What I would say though , they are all broadly similar.  So when you are starting out, yes - try out as many as you can, but it is not worth getting in a tizz if a certain brand isn't available to you. It probably won't be all THAT different to what you can find easily.

Just remember the clays fall broadly into two categories - those that are fairly brittle after baking and better for kids use or for making quite solid items that are not at risk of breaking anyway. And those more "professional" clays that are stronger after baking.

The more professional clays will generally be a bit more firm out of the packet and take a bit more kneading to make them ready for use, but that is the pay off for having the baked clay be a bit more robust.

I always feel that the American brands of clay look a bit more "plasticky" when baked and the European brands seem a bit more chalky. This is very subjective however - I suspect there is more kaolin added to the European brands, but I don't know for sure as no clay company ever reveals their ingredients.

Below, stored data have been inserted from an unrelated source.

Lemma encode_injective_on_valid_witness :
  valid LOAD_R0
  ∧ valid (mkInstruction (OpCode.code LOAD) (Some 0) (Some 0) None
             (Some (2 - 2)) None)
  ∧ LOAD_R0
    = mkInstruction (OpCode.code LOAD) (Some 0) (Some 0) None
        (Some (2 - 2)) None.
Proof.
  assert (H : valid LOAD_R0)
    by (apply (valid_mem LOAD); unfold reg_ok; auto; lia).
  assert (H' : valid (mkInstruction (OpCode.code LOAD) (Some 0) (Some 0) None
                        (Some (2 - 2)) None))
    by (apply (valid_mem LOAD); unfold reg_ok; auto; lia).
  split; [exact H|]. split; [exact H'|].
  exact (encode_injective_on_valid _ _ H H' eq_refl).
Defined.

(** X4: the zero word, which [Issue] reads as "no instruction", is the
    word of exactly one valid instruction, [LOAD R0,0(R0)]; loaded at
    [PC], that instruction is never issued. *)
Theorem zero_word_is_LOAD_R0 (i : Instruction) :
  valid i →
  (Instruction.encode i = 0 ↔ i = LOAD_R0)
  ∧ ∀ s, 0 ≤ PC s ≤ 65535 →
      Tomasulo.Issue (Tomasulo.addInstruction LOAD_R0 (PC s) s).2
      = (Tomasulo.addInstruction LOAD_R0 (PC s) s).2.
Proof.
  intros Hi. split.
  - split.
    + intros He. apply encode_eq_valid; auto.
      apply (valid_mem LOAD); unfold reg_ok; auto; lia.
    + intros ->. reflexivity.
  - intros s Hpc. apply Issue_zero_word_id.
    unfold Tomasulo.addInstruction, when, modify, mbind, Exc_bind,
      Tomasulo.Memory_length.
    replace ((PC s <? 0) || (PC s >=? 65536)) with false
      by (symmetry; apply orb_false_iff; lia).
    simpl. unfold Tomasulo.mem_get, Tomasulo.mem_put, Tomasulo.Memory_length.
    replace ((0 <=? PC s) && (PC s <? 65536)) with true
      by (symmetry; apply andb_true_iff; lia).
    rewrite lookup_insert_eq. reflexivity.
Qed.

Lemma zero_word_is_LOAD_R0_witness :
  valid LOAD_R0 ∧ Instruction.encode LOAD_R0 = 0.
Proof.
  assert (H : valid LOAD_R0)
    by (apply (valid_mem LOAD); unfold reg_ok; auto; lia).
  split; [exact H|].
  apply (proj1 (zero_word_is_LOAD_R0 LOAD_R0 H)). reflexivity.
Defined.

(** X5: an instruction built by the constructor has its fields in the
    ranges of the setters, and [clone] returns an equal instruction. *)
Theorem clone_of_constructed (init : InstructionInit) (i : Instruction) :
  Instruction.new init = Ok i →
  well_formed i ∧ Instruction.clone i = Ok i.
Proof.
  intros H. destruct (new_inv init i H) as [_ Hw]. split; [exact Hw|].
  destruct Hw as (Ha & Hb & Hc & Ho & Hl). destruct i. apply new_ok; assumption.
Qed.

Lemma clone_of_constructed_witness :
  Instruction.new (Driver.instr BEQ (Some 1) (Some 2) None (Some (-3)) None)
  = Ok (mkInstruction 2 (Some 1) (Some 2) None (Some (-3)) None)
  ∧ Instruction.clone (mkInstruction 2 (Some 1) (Some 2) None (Some (-3)) None)
    = Ok (mkInstruction 2 (Some 1) (Some 2) None (Some (-3)) None).
Proof.
  assert (H : Instruction.new
                (Driver.instr BEQ (Some 1) (Some 2) None (Some (-3)) None)
              = Ok (mkInstruction 2 (Some 1) (Some 2) None (Some (-3)) None))
    by reflexivity.
  split; [exact H|]. exact (proj2 (clone_of_constructed _ _ H)).
Defined.

(** X6: [setOffset] accepts exactly the offsets in [-16,15]: within the
    range it stores the offset and touches no other field, outside it
    throws and leaves the instruction as it was. *)
Theorem setOffset_validates (o : Z) (i : Instruction) :
  (-16 ≤ o ≤ 15 →
   Instruction.setOffset o i
   = (Ok (), mkInstruction (opcode i) (rA i) (rB i) (rC i) (Some o) (label i)))
  ∧ (o < -16 ∨ 15 < o →
     ∃ msg, Instruction.setOffset o i = (Throw msg, i)).
Proof.
  split; intros H.
  - unfold Instruction.setOffset, when, modify, mbind, Exc_bind.
    rewrite (range_test (-16) 15 o H). reflexivity.
  - eexists. apply setOffset_throws, H.
Qed.

Lemma setOffset_validates_witness :
  (-16 ≤ 15 ≤ 15)
  ∧ Instruction.setOffset 15 Instruction.fresh
    = (Ok (), mkInstruction 5 None None None (Some 15) None)
  ∧ (16 < -16 ∨ 15 < 16)
  ∧ ∃ msg, Instruction.setOffset 16 Instruction.fresh = (Throw msg, Instruction.fresh).
Proof.
  assert (H1 : -16 ≤ 15 ≤ 15) by lia.
  assert (H2 : 16 < -16 ∨ 15 < 16) by (right; lia).
  split; [exact H1|].
  split; [exact (proj1 (setOffset_validates 15 Instruction.fresh) H1)|].
  split; [exact H2|].
  exact (proj2 (setOffset_validates 16 Instruction.fresh) H2).
Defined.

(** ** Loading programs and data *)

Section Loading.

Import Tomasulo.

Lemma mem_get_put_eq a v m :
  0 ≤ a ≤ 65535 → mem_get (mem_put a v m) a = Some (JS.ToUint16 v).
Proof.
  intros H. unfold mem_get, mem_put, Memory_length.
  replace ((0 <=? a) && (a <? 65536)) with true
    by (symmetry; apply andb_true_iff; lia).
  rewrite lookup_insert_eq. reflexivity.
Qed.

Lemma mem_get_put_ne a b v m :
  a ≠ b → mem_get (mem_put a v m) b = mem_get m b.
Proof.
  intros H. unfold mem_get, mem_put.
  destruct ((0 <=? a) && (a <? Memory_length)); [|reflexivity].
  rewrite lookup_insert_ne by exact H. reflexivity.
Qed.

Lemma mem_put_all_outside data a m b :
  b < a ∨ a + Z.of_nat (length data) ≤ b →
  mem_get (mem_put_all data a m) b = mem_get m b.
Proof.
  revert a m. induction data as [|w rest IH]; intros a m H; simpl;
    [reflexivity|].
  rewrite IH by (simpl in H; lia).
  apply mem_get_put_ne. simpl in H. lia.
Qed.

Lemma mem_put_all_inside data a m k w :
  0 ≤ a → a + Z.of_nat (length data) ≤ 65536 →
  data !! k = Some w →
  mem_get (mem_put_all data a m) (a + Z.of_nat k) = Some (JS.ToUint16 w).
Proof.
  revert a m k. induction data as [|w0 rest IH]; intros a m k Ha Hlen Hk;
    [discriminate|].
  simpl in Hlen. destruct k as [|k]; simpl in Hk; simpl mem_put_all.
  - injection Hk as ->. rewrite Z.add_0_r.
    rewrite mem_put_all_outside by lia. apply mem_get_put_eq. lia.
  - replace (a + Z.of_nat (S k)) with ((a + 1) + Z.of_nat k) by lia.
    apply (IH (a + 1)); [lia | lia | exact Hk].
Qed.

Lemma addInstruction_ok instr address s :
  0 ≤ address ≤ 65535 →
  addInstruction instr address s
  = (Ok (), set_Memory (mem_put address (Instruction.encode instr) (Memory s))
              (set_Instructions (Instructions s ++ [instr]) s)).
Proof.
  intros H. unfold addInstruction, when, modify, mbind, Exc_bind, Memory_length.
  replace ((address <? 0) || (address >=? 65536)) with false
    by (symmetry; apply orb_false_iff; lia).
  reflexivity.
Qed.

Lemma ToUint16_encode instr :
  JS.ToUint16 (Instruction.encode instr) = Instruction.encode instr.
Proof.
  unfold JS.ToUint16. apply Z.mod_small.
  pose proof (encode_range instr). lia.
Qed.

But that in itself is a good illustration of how we all get a FEEL for the different brands we try out - and my experiences and my feel for things won't be the same as Carries, or yours or anyone else really. Clay choice really is a very personal thing.

When you are starting out - it is easy to get bamboozled with all the different products out there -especially when you read people raving about one clay or another.

But most techniques you will want to try can be done with any and all of the brands.